We know that the Israelis used American
"bunker-buster" bombs on Hizbollah's Beirut
headquarters. We know that they drenched southern
Lebanon with cluster bombs in the last 72 hours of the
war, leaving tens of thousands of bomblets which are
still killing Lebanese civilians every week. And we
now know - after it first categorically denied using
such munitions - that the Israeli army also used
phosphorous bombs, weapons which are supposed to be
restricted under the third protocol of the Geneva
Conventions, which neither Israel nor the United
States have signed.

But scientific evidence gathered from at least two
bomb craters in Khiam and At-Tiri, the scene of fierce
fighting between Hizbollah guerrillas and Israeli
troops last July and August, suggests that
uranium-based munitions may now also be included in
Israel's weapons inventory - and were used against
targets in Lebanon. According to Dr Chris Busby, the
British Scientific Secretary of the European Committee
on Radiation Risk, two soil samples thrown up by
Israeli heavy or guided bombs showed "elevated
radiation signatures". Both have been forwarded for
further examination to the Harwell laboratory in
Oxfordshire for mass spectrometry - used by the
Ministry of Defence - which has confirmed the
concentration of uranium isotopes in the samples.

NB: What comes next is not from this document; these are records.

(* ===== verification/Endpoints.v ===== *)
(** * internal/server/service/notification.go: webhook endpoints

    [NotificationService]: the endpoints and deliveries as an administrator
    manages them.  Parameters: [url_parse] is url.Parse (scheme and host name),
    [deny_text] the text of an error. *)

From S2P Require Import Prelude GoLib JsonText Schema Integrity Effects NetAddr Demo StoreUsers StoreDevices StoreTokens.
From S2P Require Import StoreNotify Auth ServiceDevices ServiceFacts Notify.

Section Notification.
Context `{Crypto} (url_parse : string -> option (string * string)).

  (** Why a target is refused; a URL that does not parse is not a denial. *)
Inductive target_error := TargetUnparsed | TargetScheme (scheme : string) | TargetNoHost | TargetDenied (d : denial).
Context (deny_text : target_error -> string).

Record NotificationService := MkNotificationService { ns_sealKey : string; ns_allowed : list prefix }.

Definition validateTarget (rawURL : string) (allowed : list prefix) : option target_error :=
    match url_parse rawURL with
    | None => Some TargetUnparsed
    | Some (scheme, host) =>
        if negb (str_eq scheme "http") && negb (str_eq scheme "https") then Some (TargetScheme scheme)
        else if str_eq host EmptyString then Some TargetNoHost
        else match parse_addr host with
             | None => None                     (* a name: the dialer's policy decides *)
             | Some a => TargetDenied <$> Permit scheme a allowed
             end
    end.

Definition target_err (e : target_error) : err :=
    match e with TargetUnparsed => ErrOther (deny_text e) | _ => ErrDenied (deny_text e) end.

Definition EndpointList (c : ctx) : M (list NotificationEndpoint) := NotificationEndpointRepo.List c.
Definition EndpointGet (c : ctx) (id : string) : M NotificationEndpoint := NotificationEndpointRepo.Get c id.

Definition endpoint_audit (actorID event targetID details : string) : AuditEntry :=
    audit_entry actorID event "notification_endpoint" targetID details.

Definition EndpointCreate (s : NotificationService) (c : ctx) (actorID label rawURL : string)
      : M (NotificationEndpoint * string) :=
    match validateTarget rawURL (ns_allowed s) with
    | Some e =>
        AuditLog c (endpoint_audit actorID "notification.target_rejected" EmptyString
          (json_map [("url", rawURL); ("reason", deny_text e)]%string));;
        fail (target_err e)
    | None =>
        secret ← GenerateSecret;
        sealed ← SealSecret (ns_sealKey s) secret;
        now ← now_unix;
        id ← new_id;
        let ep := MkEndpoint id label rawURL sealed true now now in
        NotificationEndpointRepo.Create c ep;;
        AuditLog c (endpoint_audit actorID "notification.endpoint_created" id EmptyString);;
        AuditLog c (endpoint_audit actorID "notification.secret_revealed" id EmptyString);;
        mret (ep, b64_std_encode secret)
    end.

Definition EndpointSetEnabled (c : ctx) (actorID id : string) (enabled : bool) : M unit :=
    NotificationEndpointRepo.SetEnabled c id enabled;;
    AuditLog c (endpoint_audit actorID
      (if enabled then "notification.endpoint_enabled" else "notification.endpoint_disabled") id EmptyString).

Definition EndpointDelete (c : ctx) (actorID id : string) : M unit :=
    NotificationEndpointRepo.Delete c id;;
    AuditLog c (endpoint_audit actorID "notification.endpoint_deleted" id EmptyString).

Definition EndpointTest (c : ctx) (actorID id : string) : M bool :=
    now ← now_unix;
    ok ← NotificationDeliveryRepo.InsertUserTest c id (RenderTest now) now;
    if ok : bool then
      AuditLog c (endpoint_audit actorID "notification.test_sent" id EmptyString);; mret true
    else mret false.

Definition Redeliver (c : ctx) (actorID : string) (deliveryID : Z) : M bool :=
    now ← now_unix;
    ok ← NotificationDeliveryRepo.InsertRedelivery c deliveryID now;
    if ok : bool then
      AuditLog c (audit_entry actorID "notification.redelivered" "notification_delivery" (format_int deliveryID) EmptyString);;
      mret true
    else mret false.

Definition Deliveries (c : ctx) (endpointID : string) (limit : Z) : M (list NotificationDelivery) :=
    NotificationDeliveryRepo.ListByEndpoint c endpointID limit.
End Notification.

(** ** What an administrator can add *)

Section EndpointFacts.
Context `{Crypto} (url_parse : string -> option (string * string)).
Context (deny_text : target_error -> string).

  (** The policy a stored target has passed. *)
Definition target_allowed (rawURL : string) (allowed : list prefix) : Prop :=
    exists scheme host, url_parse rawURL = Some (scheme, host) /\ (scheme = "http" \/ scheme = "https")%string /\
      host <> EmptyString /\ forall a, parse_addr host = Some a -> Permit scheme a allowed = None.

Lemma validateTarget_allowed rawURL allowed :
    validateTarget url_parse rawURL allowed = None <-> target_allowed rawURL allowed.
  Proof.
    unfold validateTarget, target_allowed. destruct (url_parse rawURL) as [[scheme host]|]; [|naive_solver].
    destruct (negb (str_eq scheme "http") && negb (str_eq scheme "https")) eqn:Hs.
    { apply andb_true_iff in Hs as [Ha%negb_true_iff Hb%negb_true_iff]. split; [done|].
      intros (? & ? & [= <- <-] & [->| ->] & _); [by rewrite str_eq_refl in Ha|by rewrite str_eq_refl in Hb]. }
    assert (Hsch : scheme = "http"%string \/ scheme = "https"%string).
    { apply andb_false_iff in Hs as [Ha|Ha]; apply negb_false_iff, str_eq_true in Ha; auto. }
    destruct (str_eq host EmptyString) eqn:Hh.
    { apply str_eq_true in Hh as ->. split; [done|]. by intros (? & ? & [= <- <-] & _ & Hne & _). }
    assert (Hne : host <> EmptyString) by (intros ->; by rewrite str_eq_refl in Hh).
    destruct (parse_addr host) as [a|] eqn:Ha.
    - split.
      + intros Hp. exists scheme, host. split_and!; try done. intros a'. rewrite Ha. intros [= <-].
        by destruct (Permit scheme a allowed).
      + intros (? & ? & [= <- <-] & _ & _ & Hp). by rewrite (Hp a Ha).
    - split; [|done]. intros _. exists scheme, host. split_and!; try done. intros a'. by rewrite Ha.
  Qed.

  (** A rejection is audited and nothing else. *)
Definition only_audited (w w' : World) : Prop :=
    exists rows seq, w_db w' = setd_audit_seq seq (setd_audit rows (w_db w)).

  (** An endpoint is stored only for a target the policy allows (an http or
      https URL with a host, a literal address permitted for that scheme), enabled
      and with a fresh secret: what is stored sealed opens to exactly the secret
      that is revealed, once; a refused or failed creation stores no endpoint. *)
Theorem EndpointCreate_spec (Hl : CryptoLaws) (s : NotificationService) c actor label rawURL w
      (Hk : String.length (ns_sealKey s) = 32%nat) (Hsz : rand_sized (w_env w)) :
    wp (EndpointCreate url_parse deny_text s c actor label rawURL) (fun r w' => match r with
      | Ok (ep, revealed) => target_allowed rawURL (ns_allowed s) /\
          d_endpoints (w_db w') = d_endpoints (w_db w) ++ [EndpointRow (ne_ID ep) label rawURL
            (ne_SecretSealed ep) 1 (ne_CreatedAt ep) (ne_UpdatedAt ep)] /\ ne_Enabled ep = true /\
          exists secret, revealed = b64_std_encode secret /\
            forall w2, OpenSecret (ns_sealKey s) (ne_SecretSealed ep) w2 = (Ok secret, w2)
      | Err _ => only_audited w w'
      | Panic => False
      end) w.
  Proof.
    assert (Hno : forall w', w_db w' = w_db w -> only_audited w w').
    { intros w' Hd. exists (d_audit (w_db w)), (d_audit_seq (w_db w)). by rewrite setd_audit_id. }
    unfold EndpointCreate. destruct (validateTarget url_parse rawURL (ns_allowed s)) eqn:Hv.
    { wp_step. apply wp_AuditLog. intros w1 [_ Ha]. wp_step. exact Ha. }
    apply validateTarget_allowed in Hv. unfold GenerateSecret, SealSecret, newGCM. rewrite Hk.
    change (Nat.eqb 32 32) with true. cbv iota. wp_step. wp_step; [|by apply Hno]. rename s0 into secret.
    wp_step. wp_step. wp_step. wp_step. wp_step; [|by apply Hno]. rename s0 into nonce. wp_step.
    wp_step. wp_step. wp_step. wp_step. unfold NotificationEndpointRepo.Create. wp_step. wp_step.
    wp_step; [by apply Hno|by apply Hno|]. wp_step. apply wp_AuditLog. intros w1 (_ & r1 & s1 & Hd1).
    wp_step. apply wp_AuditLog. intros w2 (_ & r2 & s2 & Hd2). wp_step. simpl.
    split_and!; [done|by rewrite Hd2, Hd1|done|]. exists secret. split; [done|]. intros w3.
    apply OpenSecret_unseals, sealed_unseals; [done|]. by eapply (Hsz (S (w_n w))).
  Qed.

  (** One delivery more, due now, with no attempt made. *)
Definition one_more (P : delivery_row -> Prop) (w w' : World) : Prop :=
    exists row, d_deliveries (w_db w') = d_deliveries (w_db w) ++ [row] /\ P row /\ rv_attempts row = 0 /\
      rv_status row = DeliveryPending /\ rv_next_attempt_at row = Some (rv_created_at row).

Definition same_deliveries (w w' : World) : Prop := d_deliveries (w_db w') = d_deliveries (w_db w).

Definition enabled_endpoint (id : string) (d : DB) : Prop :=
    exists e, e ∈ d_endpoints d /\ re_id e = id /\ re_enabled e = 1.

  (** Ok false: nothing; an error may come after the row was written. *)
Definition at_most_one (P : delivery_row -> Prop) (w : World) (r : result bool) (w' : World) : Prop :=
    match r with
    | Ok true => one_more P w w'
    | Ok false => same_deliveries w w'
    | Err _ => same_deliveries w w' \/ one_more P w w'
    | Panic => False
    end.

Lemma wp_insert_select c sel P (w0 w : World) : same_deliveries w0 w ->
    (forall mk n, sel (w_db w) = Some mk -> P (mk n) /\ rv_attempts (mk n) = 0 /\ rv_status (mk n) = DeliveryPending /\
       rv_next_attempt_at (mk n) = Some (rv_created_at (mk n))) ->
    wp (n ← NotificationDeliveryRepo.exec_insert_select c sel; n ← rows_affected n; mret (negb (Nat.eqb n 0)))
      (at_most_one P w0) w.
  Proof.
    intros Hsame Hsel. unfold NotificationDeliveryRepo.exec_insert_select. wp_step. wp_step; [by left|].
    match goal with H : match sel ?d with _ => _ end = _ |- _ => change d with (w_db w) in H; rename H into Hst end.
    destruct (sel (w_db w)) as [mk|] eqn:Hs; simplify_eq/=.
    - match type of Hst with context [insert_violation ?x ?d] => destruct (insert_violation x d) end;
        simplify_eq/=; [by left|].
      assert (Hone : forall w', d_deliveries (w_db w') = d_deliveries (w_db w) ++ [mk (d_deliveries_seq (w_db w) + 1)] ->
        one_more P w0 w').
      { intros w' Hd. exists (mk (d_deliveries_seq (w_db w) + 1)). destruct (Hsel mk (d_deliveries_seq (w_db w) + 1) eq_refl)
          as (? & ? & ? & ?). rewrite <- Hsame. by split_and!. }
      wp_step. wp_step; [right; by apply Hone|]. wp_step. by apply Hone.
    - wp_step. wp_step; [by left|]. by wp_step.
  Qed.

  (** The audit row that follows a success. *)
Lemma wp_then_audit c e P w (m : M bool) : wp m (at_most_one P w) w ->
    wp (ok ← m; if ok : bool then AuditLog c e;; mret true else mret false) (at_most_one P w) w.
  Proof.
    intros Hm. wp_step. eapply wp_mono; [exact Hm|].
    intros [[]|?|] w'; cbv beta iota; [|intros Hs; by wp_step|done|done].
    - intros (row & Hd & HP). wp_step. apply wp_AuditLog. intros w2 (_ & rows & seq & Hd2). wp_step.
      exists row. by rewrite Hd2.
  Qed.

Lemma existsb_endpoint id d :
    existsb (fun e => str_eq (re_id e) id && (re_enabled e =? 1)) (d_endpoints d) = true -> enabled_endpoint id d.
  Proof.
    intros (e & Hin%list_elem_of_In & [He%str_eq_true Hen%Z.eqb_eq]%andb_true_iff)%existsb_exists. by exists e.
  Qed.

  (** A test or a redelivery adds one pending delivery that is due now with
      no attempt made, to an enabled endpoint, or none: a test carries the test
      event, a redelivery copies the payload of a delivery that is over, whose
      own row stays; only an error can leave it open whether the row was added. *)
Theorem on_demand_spec c actor id deliveryID w :
    wp (EndpointTest c actor id) (at_most_one (fun row => rv_endpoint_id row = id /\
      rv_event_type row = EventTest /\ enabled_endpoint id (w_db w)) w) w /\
    wp (Redeliver c actor deliveryID) (at_most_one (fun row => exists src, src ∈ d_deliveries (w_db w) /\
      rv_id src = deliveryID /\ deliveryTerminal (rv_status src) = true /\ rv_payload row = rv_payload src /\
      rv_endpoint_id row = rv_endpoint_id src /\ enabled_endpoint (rv_endpoint_id src) (w_db w)) w) w.
  Proof.
    split.
    - unfold EndpointTest. wp_step. wp_step. apply (wp_then_audit c _ _ (bump w)), wp_insert_select; [done|].
      intros mk n. unfold NotificationDeliveryRepo.user_test_row. destruct (existsb _ _) eqn:He; [|done].
      intros [= <-]. apply existsb_endpoint in He. by split_and!.
    - unfold Redeliver. wp_step. wp_step. apply (wp_then_audit c _ _ (bump w)), wp_insert_select; [done|].
      intros mk n. unfold NotificationDeliveryRepo.redelivery_row. destruct (List.find _ _) as [src|] eqn:Hf; [|done].
      apply find_some_iff in Hf as [Hin Hp]. rewrite !andb_true_iff in Hp. destruct Hp as [[Hid%Z.eqb_eq Ht] He].
      intros [= <-]. apply existsb_endpoint in He. split_and!; try done. by exists src.
  Qed.
End EndpointFacts.

(** ** Concrete runs *)

#[local] Existing Instance toy_crypto.

Definition demo_url (s : string) : option (string * string) := if str_eq s "https://hook.example.org/x" then Some ("https", "hook.example.org")%string else None.
Definition demo_service : NotificationService := MkNotificationService demo_key [].
Definition endpoint_made : result (NotificationEndpoint * string) * World :=
  EndpointCreate demo_url (fun _ => EmptyString) demo_service background "u1" "hook2"
    "https://hook.example.org/x" demo_world.

Lemma EndpointCreate_spec_witness :
  length (d_endpoints (w_db endpoint_made.2)) = 2%nat /\ target_allowed demo_url "https://hook.example.org/x" [].
Proof.
  split; [vm_compute; reflexivity|].
  assert (Hr : exists x, endpoint_made.1 = Ok x) by (vm_compute; by eexists).
  unfold endpoint_made in *. destruct Hr as [[ep revealed] Hr].
  destruct (wp_elim _ _ _ _ _ (EndpointCreate_spec demo_url (fun _ => EmptyString)
    toy_crypto_laws demo_service background "u1" "hook2" "https://hook.example.org/x" demo_world eq_refl demo_rand_sized)
    (run_eq _ _ Hr)) as [Ht _].
  exact Ht.
Defined.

Dr Busby's initial report states that there are two
possible reasons for the contamination. "The first is
that the weapon was some novel small experimental
nuclear fission device or other experimental weapon
(eg, a thermobaric weapon) based on the high
temperature of a uranium oxidation flash ... The
second is that the weapon was a bunker-busting
conventional uranium penetrator weapon employing
enriched uranium rather than depleted uranium." A
photograph of the explosion of the first bomb shows
large clouds of black smoke that might result from
burning uranium.

Enriched uranium is produced from natural uranium ore
and is used as fuel for nuclear reactors. A waste
productof the enrichment process is depleted uranium,
it is an extremely hard metal used in anti-tank
missiles for penetrating armour. Depleted uranium is
less radioactive than natural uranium, which is less
radioactive than enriched uranium.

Israel has a poor reputation for telling the truth
about its use of weapons in Lebanon. In 1982, it
denied using phosphorous munitions on civilian areas -
until journalists discovered dying and dead civilians
whose wounds caught fire when exposed to air.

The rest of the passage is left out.